[Data extracted from a collection]
##############################

(* ===== verification/QueueCrash.v ===== *)
(** * A queue after a crash

    The program stops in the middle of a [Push] that goes over several buckets and
    is started again: what the queue that is opened then has. *)

From S2P Require Import Prelude BTree Os Item Vlog Index IndexFile Options Bucket BucketPeek BucketPop BucketQueue.
From S2P Require Import BucketForks BucketOpen BucketFaults BucketCycle BucketCrash Names Buckets BucketsLoad BucketsSplit BucketsClose.
From S2P Require Import BucketsQueue BucketsPush BucketsSpec BucketsRead BucketsOpen BucketsShovel Api Queue.

Section spec.
Implicit Types (q : gmap ForkName Items) (Q : gmap Key (gmap ForkName Items)).

(** ** The parts of a batch *)

Lemma parts_keys fn (items : Items) k :
  k ∈ (λ g, fn (first_key g)) <$> parts fn items → k ∈ (λ it, fn (it_Key it)) <$> items.
Proof.
  intros (g & -> & Hg)%list_elem_of_fmap. pose proof (parts_one_bucket fn items) as Hone. rewrite Forall_forall in Hone.
  destruct (Hone g Hg) as [Hne _]. destruct g as [|it g]; [done|]. apply list_elem_of_fmap. exists it. split; [done|].
  rewrite <- (parts_concat fn items). apply elem_of_concat. exists (it :: g). split; [by left|done].
Qed.

(** Every part of a sorted batch goes to a bucket of its own. *)
Lemma parts_apart fn (items : Items) : split_sorted fn items → NoDup ((λ g, fn (first_key g)) <$> parts fn items).
Proof.
  intros Hs. apply increasing_NoDup. revert Hs.
  induction items as [|it items IH]; intros Hs; cbn [parts fmap list_fmap]; [constructor|].
  unfold split_sorted in Hs. cbn in Hs. apply StronglySorted_inv in Hs as [Hs Hle]. specialize (IH Hs).
  assert (∀ k, k ∈ (λ g, fn (first_key g)) <$> parts fn items → fn (it_Key it) ≤ k) as Hge.
  { intros k Hk%parts_keys. rewrite Forall_forall in Hle. by apply Hle. }
  destruct (parts fn items) as [|[|x g] gs] eqn:Hp; [repeat constructor| |].
  { pose proof (parts_one_bucket fn items) as Hone. rewrite Hp in Hone. by apply Forall_cons in Hone as [[? _] _]. }
  destruct (Z.eqb_spec (fn (it_Key it)) (fn (it_Key x))) as [Heq|Hne].
  - cbn in *. unfold first_key in *. cbn in *. by rewrite Heq.
  - constructor; [done|]. apply Forall_forall. intros k Hk. pose proof (Hge k Hk) as Hk'.
    cbn in IH, Hk. unfold first_key in *. cbn in *. apply StronglySorted_inv in IH as [_ Hgt]. rewrite Forall_forall in Hgt.
    apply elem_of_cons in Hk as [->|Hk]; [|specialize (Hgt k Hk); specialize (Hge (fn (it_Key x)) ltac:(by left))]; lia.
Qed.
(* ===== verification/QueueForks.v ===== *)
(** * Forks of a queue

    What [Open] knows of forks: nothing. *)

From S2P Require Import Prelude BTree Os Item Vlog Index IndexFile Options Bucket BucketPeek BucketPop BucketQueue.
From S2P Require Import BucketForks BucketDelete BucketOpen BucketCycle Names Buckets BucketsLoad BucketsSplit BucketsClose BucketsQueue.
From S2P Require Import BucketForkCycle BucketsPush BucketsSpec BucketsRead BucketsDelete BucketsFork BucketsOpen BucketsShovel Api Queue.

(** ** Forking and removing forks *)

Section holds.
Context {T : Type → Type} `{BTreeLaws T} `{Host, Unix, !UnixLaws} `{MapRange, !MapRangeLaws} `{SortFunc, !SortFuncLaws}.
Context `{CopyPkg, !CopyLaws} `{Devices, Unicode}.
Implicit Types (bs : buckets T) (Q : gmap Key (gmap ForkName Items)).

(** No other consumer has an item that [src] does not have. *)
Definition covers (fs : list ForkName) (src : ForkName) (A : qspec) : Prop := ∀ f it, f ∈ fs → it ∈ A f → it ∈ A src.

Lemma covers_busy c bs os Q src :
  holds_queue c bs os Q → lively Q → covers (consumers bs) src (λ f, contents f Q) → busy src Q.
Proof.
  intros [Hok (fn & _ & _ & Hin & _) _] Hl Hcov k Hk Hnil. destruct (Hl k Hk) as [f Hf].
  assert (f ∈ consumers bs) as Hfs.
  { destruct Hk as [q HQ]. unfold queue_of in Hf. rewrite HQ in Hf. cbn in Hf. destruct (q !! f) eqn:Hq; [|done].
    apply (queue_ok_uniform _ _ _ _ Hok k q HQ). by eexists. }
  destruct (queue_of Q k f) as [|it its] eqn:Hits; [done|].
  assert (it ∈ queue_of Q k f) as Hit by (rewrite Hits; by left).
  pose proof (Hcov f it Hfs (queue_of_contents _ _ _ _ Hit)) as Hsrc.
  apply elem_of_concat in Hsrc as (l & Hl' & (k' & -> & _)%list_elem_of_fmap).
  destruct (Hin k f it Hit) as [_ <-], (Hin k' src it Hl') as [_ <-]. rewrite Hnil in Hl'. by apply elem_of_nil in Hl'.
Qed.

(** A consumer that the queue does not have. *)
Lemma contents_stranger c bs os Q f : queue_ok c bs os Q → f ∉ consumers bs → contents f Q = [].
Proof.
  intros Hok Hf. unfold contents, items_in. generalize (elements (dom Q)). intros ks. induction ks as [|k ks IH]; [done|].
  cbn. rewrite IH, app_nil_r. unfold queue_of. destruct (Q !! k) as [q|] eqn:HQ; [|done]. cbn.
  destruct (q !! f) eqn:Hq; [|done]. destruct Hf. apply (queue_ok_uniform _ _ _ _ Hok k q HQ). by eexists.
Qed.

##############################

__WHAT IS BEING ASKED__.
Show the lines of the records above that mention "pose".

__RESULT FOR THIS TASK__.
  intros (g & -> & Hg)%list_elem_of_fmap. pose proof (parts_one_bucket fn items) as Hone. rewrite Forall_forall in Hone.
  { pose proof (parts_one_bucket fn items) as Hone. rewrite Hp in Hone. by apply Forall_cons in Hone as [[? _] _]. }
  - constructor; [done|]. apply Forall_forall. intros k Hk. pose proof (Hge k Hk) as Hk'.
  pose proof (Hcov f it Hfs (queue_of_contents _ _ _ _ Hit)) as Hsrc.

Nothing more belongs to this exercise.